Supplied material:
(* ===== verification/TicketRing.v ===== *)
(** * A bounded multi-producer multi-consumer ring with sequence numbers

    The ring behind src/src/container/lfqueue.c and the multi-producer mode of
    src/src/container/shm_ring.c.  A thread takes a ticket by advancing [tail]
    (or [head]) with a compare-and-swap, and owns the cell of that ticket until
    it stores the cell's next sequence number.

    Threads are state machines whose steps touch shared memory once.  A load of
    [tail], [head] or a sequence number may return an older value of that
    counter, as relaxed loads may; a weak compare-and-swap may fail for no
    reason.  The data of a cell is ordinary memory. *)
From S2P Require Import Prelude World.

Module TicketRing.

(** [(intptr_t)x] for a [size_t] *)
Definition to_signed (x : Z) : Z := if x <? 2 ^ 63 then x else x - 2 ^ 64.

Section ring.
Context {V : Type}.

Record cell := Cell { sequence : Z; data : V }.

Record ring := Ring {
  tail : Z;
  head : Z;
  capacity : Z;
  mask : Z;
  buffer : list cell
}.

(** Where a thread is: before the load of the cursor, before the load of the
    cell's sequence number, before the compare-and-swap, and, with the ticket
    [pos] taken, before the access to the data and before the release of the
    cell. *)
Inductive pc : Type :=
  | Idle
  | ELoad (v : V) | ETest (v : V) (pos : Z) | ECas (v : V) (pos : Z)
  | EWrite (v : V) (pos : Z) | EPublish (v : V) (pos : Z)
  | DLoad | DTest (pos : Z) | DCas (pos : Z)
  | DRead (pos : Z) | DRelease (v : V) (pos : Z).

Inductive event : Type :=
  | Enqueued (v : V) (pos : Z) | Full
  | Dequeued (v : V) (pos : Z) | Empty.

(** What the memory and the processor decide in a step. *)
Record choice := Choice { seen : option Z; spurious : bool }.

(** An atomic load of a counter whose value is [x]. *)
Definition aload (ch : choice) (x : Z) : Z :=
  match seen ch with Some y => if (0 <=? y) && (y <=? x) then y else x | None => x end.

Definition slot (q : ring) (pos : Z) : nat := Z.to_nat (Z.land pos (mask q)).
Definition set_tail (q : ring) (x : Z) : ring := Ring x (head q) (capacity q) (mask q) (buffer q).
Definition set_head (q : ring) (x : Z) : ring := Ring (tail q) x (capacity q) (mask q) (buffer q).
Definition set_cell (q : ring) (pos : Z) (c : cell) : ring :=
  Ring (tail q) (head q) (capacity q) (mask q) (<[slot q pos := c]> (buffer q)).

(** One step of a running call; [None] is an access outside the buffer. *)
Definition enqueue_step (ch : choice) (q : ring) (p : pc) : option (ring * pc * option event) :=
  match p with
  | ELoad v => Some (q, ETest v (aload ch (tail q)), None)
  | ETest v pos =>
      c ← buffer q !! slot q pos;
      let diff := to_signed (aload ch (sequence c)) - to_signed pos in
      if diff =? 0 then Some (q, ECas v pos, None)
      else if diff <? 0 then Some (q, Idle, Some Full)
      else Some (q, ELoad v, None)
  | ECas v pos =>
      if negb (spurious ch) && (tail q =? pos) then
        Some (set_tail q (wrap64 (pos + 1)), EWrite v pos, None)
      else Some (q, ETest v (aload ch (tail q)), None)
  | EWrite v pos =>
      c ← buffer q !! slot q pos;
      Some (set_cell q pos (Cell (sequence c) v), EPublish v pos, None)
  | EPublish v pos =>
      c ← buffer q !! slot q pos;
      Some (set_cell q pos (Cell (wrap64 (pos + 1)) (data c)), Idle, Some (Enqueued v pos))
  | _ => None
  end.

Definition dequeue_step (ch : choice) (q : ring) (p : pc) : option (ring * pc * option event) :=
  match p with
  | DLoad => Some (q, DTest (aload ch (head q)), None)
  | DTest pos =>
      c ← buffer q !! slot q pos;
      let diff := to_signed (aload ch (sequence c)) - to_signed (wrap64 (pos + 1)) in
      if diff =? 0 then Some (q, DCas pos, None)
      else if diff <? 0 then Some (q, Idle, Some Empty)
      else Some (q, DLoad, None)
  | DCas pos =>
      if negb (spurious ch) && (head q =? pos) then
        Some (set_head q (wrap64 (pos + 1)), DRead pos, None)
      else Some (q, DTest (aload ch (head q)), None)
  | DRead pos =>
      c ← buffer q !! slot q pos; Some (q, DRelease (data c) pos, None)
  | DRelease v pos =>
      c ← buffer q !! slot q pos;
      Some (set_cell q pos (Cell (wrap64 (wrap64 (pos + mask q) + 1)) (data c)),
            Idle, Some (Dequeued v pos))
  | _ => None
  end.

Definition thread_step (ch : choice) (q : ring) (p : pc) : option (ring * pc * option event) :=
  match p with
  | ELoad _ | ETest _ _ | ECas _ _ | EWrite _ _ | EPublish _ _ => enqueue_step ch q p
  | _ => dequeue_step ch q p
  end.

(** ** The system *)

Record config := Config { shared : ring; threads : list pc }.

(** An idle thread may start a call; a thread in a call may take a step. *)
Inductive step : config → option event → config → Prop :=
  | step_enqueue q ths t v :
      ths !! t = Some Idle → step (Config q ths) None (Config q (<[t := ELoad v]> ths))
  | step_dequeue q ths t :
      ths !! t = Some Idle → step (Config q ths) None (Config q (<[t := DLoad]> ths))
  | step_thread q ths t ch p q' p' ev :
      ths !! t = Some p → thread_step ch q p = Some (q', p', ev) →
      step (Config q ths) ev (Config q' (<[t := p']> ths)).

(** [reach c n tr c']: [n] steps lead from [c] to [c'] and show the events [tr]. *)
Inductive reach (c : config) : nat → list event → config → Prop :=
  | reach_refl : reach c 0 [] c
  | reach_step n tr c1 ev c2 :
      reach c n tr c1 → step c1 ev c2 → reach c (S n) (tr ++ option_list ev) c2.

(** A call that runs alone, on the values in memory: its result. *)
Fixpoint solo (fuel : nat) (q : ring) (p : pc) : option (ring * event) :=
  match fuel with
  | O => None
  | S fuel =>
      match thread_step (Choice None false) q p with
      | Some (q', _, Some e) => Some (q', e)
      | Some (q', p', None) => solo fuel q' p'
      | None => None
      end
  end.

(** What [create] leaves: [cap] cells, the cell [i] with sequence number [i]. *)
Definition initial (cap : Z) (v0 : V) : ring :=
  Ring 0 0 cap (cap - 1) ((λ i, Cell i v0) <$> seqZ 0 cap).
End ring.

Arguments cell : clear implicits.
Arguments ring : clear implicits.
Arguments pc : clear implicits.
Arguments event : clear implicits.
Arguments config : clear implicits.
End TicketRing.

Work order: Since only part of the listing is wanted, copy exactly the lines from the one holding "if negb (spurious ch) && (tail" to the one holding "enqueue_step ch q p", both included.

Written solution:
      if negb (spurious ch) && (tail q =? pos) then
        Some (set_tail q (wrap64 (pos + 1)), EWrite v pos, None)
      else Some (q, ETest v (aload ch (tail q)), None)
  | EWrite v pos =>
      c ← buffer q !! slot q pos;
      Some (set_cell q pos (Cell (sequence c) v), EPublish v pos, None)
  | EPublish v pos =>
      c ← buffer q !! slot q pos;
      Some (set_cell q pos (Cell (wrap64 (pos + 1)) (data c)), Idle, Some (Enqueued v pos))
  | _ => None
  end.

Definition dequeue_step (ch : choice) (q : ring) (p : pc) : option (ring * pc * option event) :=
  match p with
  | DLoad => Some (q, DTest (aload ch (head q)), None)
  | DTest pos =>
      c ← buffer q !! slot q pos;
      let diff := to_signed (aload ch (sequence c)) - to_signed (wrap64 (pos + 1)) in
      if diff =? 0 then Some (q, DCas pos, None)
      else if diff <? 0 then Some (q, Idle, Some Empty)
      else Some (q, DLoad, None)
  | DCas pos =>
      if negb (spurious ch) && (head q =? pos) then
        Some (set_head q (wrap64 (pos + 1)), DRead pos, None)
      else Some (q, DTest (aload ch (head q)), None)
  | DRead pos =>
      c ← buffer q !! slot q pos; Some (q, DRelease (data c) pos, None)
  | DRelease v pos =>
      c ← buffer q !! slot q pos;
      Some (set_cell q pos (Cell (wrap64 (wrap64 (pos + mask q) + 1)) (data c)),
            Idle, Some (Dequeued v pos))
  | _ => None
  end.

Definition thread_step (ch : choice) (q : ring) (p : pc) : option (ring * pc * option event) :=
  match p with
  | ELoad _ | ETest _ _ | ECas _ _ | EWrite _ _ | EPublish _ _ => enqueue_step ch q p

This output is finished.